WORK TO COMPLETE: Search the material and gather each line with "that" in it.

◇ ◇ ◇ ◇ ◇ ◇ ◇

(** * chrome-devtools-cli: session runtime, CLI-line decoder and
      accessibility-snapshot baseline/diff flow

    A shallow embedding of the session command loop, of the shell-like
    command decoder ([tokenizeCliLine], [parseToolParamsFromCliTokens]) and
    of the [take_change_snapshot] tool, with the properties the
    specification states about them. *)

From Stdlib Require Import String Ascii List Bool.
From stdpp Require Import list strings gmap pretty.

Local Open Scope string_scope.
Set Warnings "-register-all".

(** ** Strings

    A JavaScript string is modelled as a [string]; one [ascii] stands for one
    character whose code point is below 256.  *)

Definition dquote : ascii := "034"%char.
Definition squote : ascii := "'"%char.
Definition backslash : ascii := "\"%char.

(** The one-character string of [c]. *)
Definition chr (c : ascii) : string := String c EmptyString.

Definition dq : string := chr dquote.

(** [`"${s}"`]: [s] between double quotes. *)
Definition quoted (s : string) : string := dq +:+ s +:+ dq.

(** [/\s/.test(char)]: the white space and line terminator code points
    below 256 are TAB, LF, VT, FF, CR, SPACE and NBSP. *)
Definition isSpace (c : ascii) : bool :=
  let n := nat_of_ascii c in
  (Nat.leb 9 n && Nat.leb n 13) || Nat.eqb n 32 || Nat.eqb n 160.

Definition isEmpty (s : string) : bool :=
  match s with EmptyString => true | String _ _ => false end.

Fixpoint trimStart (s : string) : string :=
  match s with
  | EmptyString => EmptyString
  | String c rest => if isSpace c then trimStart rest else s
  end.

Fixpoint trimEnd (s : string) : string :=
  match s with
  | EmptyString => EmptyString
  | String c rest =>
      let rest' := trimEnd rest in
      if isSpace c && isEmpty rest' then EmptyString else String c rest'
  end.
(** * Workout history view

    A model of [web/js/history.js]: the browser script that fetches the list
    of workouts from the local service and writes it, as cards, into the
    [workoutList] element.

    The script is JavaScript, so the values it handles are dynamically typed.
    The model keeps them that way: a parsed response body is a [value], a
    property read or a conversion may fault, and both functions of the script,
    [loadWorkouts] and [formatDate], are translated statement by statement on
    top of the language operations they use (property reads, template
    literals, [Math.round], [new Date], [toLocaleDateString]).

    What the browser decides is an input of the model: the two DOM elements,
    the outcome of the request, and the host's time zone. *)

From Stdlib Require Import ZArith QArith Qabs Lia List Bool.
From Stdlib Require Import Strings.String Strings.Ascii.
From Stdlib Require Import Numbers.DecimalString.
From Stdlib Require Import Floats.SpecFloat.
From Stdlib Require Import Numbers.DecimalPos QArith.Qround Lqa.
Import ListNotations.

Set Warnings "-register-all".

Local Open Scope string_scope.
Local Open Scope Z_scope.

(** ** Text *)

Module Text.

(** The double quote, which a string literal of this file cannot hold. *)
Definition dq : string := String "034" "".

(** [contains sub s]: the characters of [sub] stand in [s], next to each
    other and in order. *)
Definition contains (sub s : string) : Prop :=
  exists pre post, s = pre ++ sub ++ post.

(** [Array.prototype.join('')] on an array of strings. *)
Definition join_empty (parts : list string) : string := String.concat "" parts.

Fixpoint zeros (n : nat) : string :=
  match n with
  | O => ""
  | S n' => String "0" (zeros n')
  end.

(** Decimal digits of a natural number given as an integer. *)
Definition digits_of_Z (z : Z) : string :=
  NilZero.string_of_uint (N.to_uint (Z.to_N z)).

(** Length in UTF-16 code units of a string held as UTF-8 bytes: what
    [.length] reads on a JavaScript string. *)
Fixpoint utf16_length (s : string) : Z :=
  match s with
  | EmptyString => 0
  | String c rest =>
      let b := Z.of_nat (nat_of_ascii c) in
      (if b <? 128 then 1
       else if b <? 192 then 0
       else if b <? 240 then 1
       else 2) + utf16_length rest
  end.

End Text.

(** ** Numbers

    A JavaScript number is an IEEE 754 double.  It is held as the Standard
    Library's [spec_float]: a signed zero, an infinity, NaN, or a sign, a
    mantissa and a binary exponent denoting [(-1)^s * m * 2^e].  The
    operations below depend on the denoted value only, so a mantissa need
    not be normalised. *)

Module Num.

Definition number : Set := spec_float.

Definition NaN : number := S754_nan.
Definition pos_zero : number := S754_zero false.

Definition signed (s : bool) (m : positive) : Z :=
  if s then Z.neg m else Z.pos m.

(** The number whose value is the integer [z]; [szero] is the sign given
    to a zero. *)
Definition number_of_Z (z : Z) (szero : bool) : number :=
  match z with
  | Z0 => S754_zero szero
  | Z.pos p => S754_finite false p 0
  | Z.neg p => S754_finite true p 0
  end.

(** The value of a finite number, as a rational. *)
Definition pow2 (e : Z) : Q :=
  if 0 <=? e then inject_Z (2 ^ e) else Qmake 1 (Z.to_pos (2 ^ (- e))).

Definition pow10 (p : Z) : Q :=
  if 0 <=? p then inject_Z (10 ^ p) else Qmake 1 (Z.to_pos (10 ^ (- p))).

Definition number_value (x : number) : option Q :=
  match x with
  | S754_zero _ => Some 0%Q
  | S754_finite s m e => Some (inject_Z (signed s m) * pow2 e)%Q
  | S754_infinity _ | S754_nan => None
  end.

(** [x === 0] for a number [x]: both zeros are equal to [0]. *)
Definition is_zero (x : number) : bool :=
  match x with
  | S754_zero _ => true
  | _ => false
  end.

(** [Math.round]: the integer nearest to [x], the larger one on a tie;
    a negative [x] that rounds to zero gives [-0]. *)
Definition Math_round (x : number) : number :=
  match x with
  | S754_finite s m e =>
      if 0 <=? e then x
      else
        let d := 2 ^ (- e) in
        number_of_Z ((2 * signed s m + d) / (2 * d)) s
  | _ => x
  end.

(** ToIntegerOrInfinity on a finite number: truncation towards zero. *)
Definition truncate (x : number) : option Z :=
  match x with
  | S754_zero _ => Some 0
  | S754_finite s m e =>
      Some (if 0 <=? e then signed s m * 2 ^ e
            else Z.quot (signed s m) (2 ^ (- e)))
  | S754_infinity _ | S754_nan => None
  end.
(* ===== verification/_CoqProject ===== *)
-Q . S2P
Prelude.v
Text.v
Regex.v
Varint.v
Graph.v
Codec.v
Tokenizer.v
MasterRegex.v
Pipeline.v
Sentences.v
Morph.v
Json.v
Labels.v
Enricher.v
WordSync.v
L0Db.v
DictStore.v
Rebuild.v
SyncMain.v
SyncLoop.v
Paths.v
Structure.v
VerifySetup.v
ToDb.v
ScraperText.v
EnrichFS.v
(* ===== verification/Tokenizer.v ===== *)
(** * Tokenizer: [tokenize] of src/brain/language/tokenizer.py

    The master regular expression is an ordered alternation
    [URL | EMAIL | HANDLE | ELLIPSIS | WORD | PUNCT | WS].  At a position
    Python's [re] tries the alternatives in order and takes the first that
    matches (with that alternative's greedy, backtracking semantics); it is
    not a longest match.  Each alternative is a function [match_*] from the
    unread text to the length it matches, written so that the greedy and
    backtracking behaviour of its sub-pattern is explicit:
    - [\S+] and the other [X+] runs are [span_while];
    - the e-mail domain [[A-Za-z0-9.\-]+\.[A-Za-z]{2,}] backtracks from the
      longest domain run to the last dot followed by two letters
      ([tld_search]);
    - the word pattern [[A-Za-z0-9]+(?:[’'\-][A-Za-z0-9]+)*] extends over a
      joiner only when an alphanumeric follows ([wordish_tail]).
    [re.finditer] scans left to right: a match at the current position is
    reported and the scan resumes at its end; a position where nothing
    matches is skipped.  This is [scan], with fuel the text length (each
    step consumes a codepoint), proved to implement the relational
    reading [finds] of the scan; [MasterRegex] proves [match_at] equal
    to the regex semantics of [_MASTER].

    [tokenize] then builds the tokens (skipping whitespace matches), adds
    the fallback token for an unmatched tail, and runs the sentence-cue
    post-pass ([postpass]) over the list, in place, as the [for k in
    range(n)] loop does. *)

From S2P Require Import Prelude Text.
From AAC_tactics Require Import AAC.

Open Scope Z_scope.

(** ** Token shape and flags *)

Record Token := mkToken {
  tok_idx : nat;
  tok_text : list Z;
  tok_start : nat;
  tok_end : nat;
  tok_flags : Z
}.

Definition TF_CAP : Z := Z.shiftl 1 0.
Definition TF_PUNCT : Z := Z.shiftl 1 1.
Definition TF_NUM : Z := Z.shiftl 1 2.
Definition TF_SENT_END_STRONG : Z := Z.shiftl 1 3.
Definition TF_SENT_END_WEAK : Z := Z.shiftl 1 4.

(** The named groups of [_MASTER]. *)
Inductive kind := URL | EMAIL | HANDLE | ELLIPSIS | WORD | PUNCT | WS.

◇ ◇ ◇ ◇ ◇ ◇ ◇

RESULT OF THIS TASK:
    A model of [web/js/history.js]: the browser script that fetches the list
    The model keeps them that way: a parsed response body is a [value], a
    a negative [x] that rounds to zero gives [-0]. *)
    Python's [re] tries the alternatives in order and takes the first that
    matches (with that alternative's greedy, backtracking semantics); it is
    unread text to the length it matches, written so that the greedy and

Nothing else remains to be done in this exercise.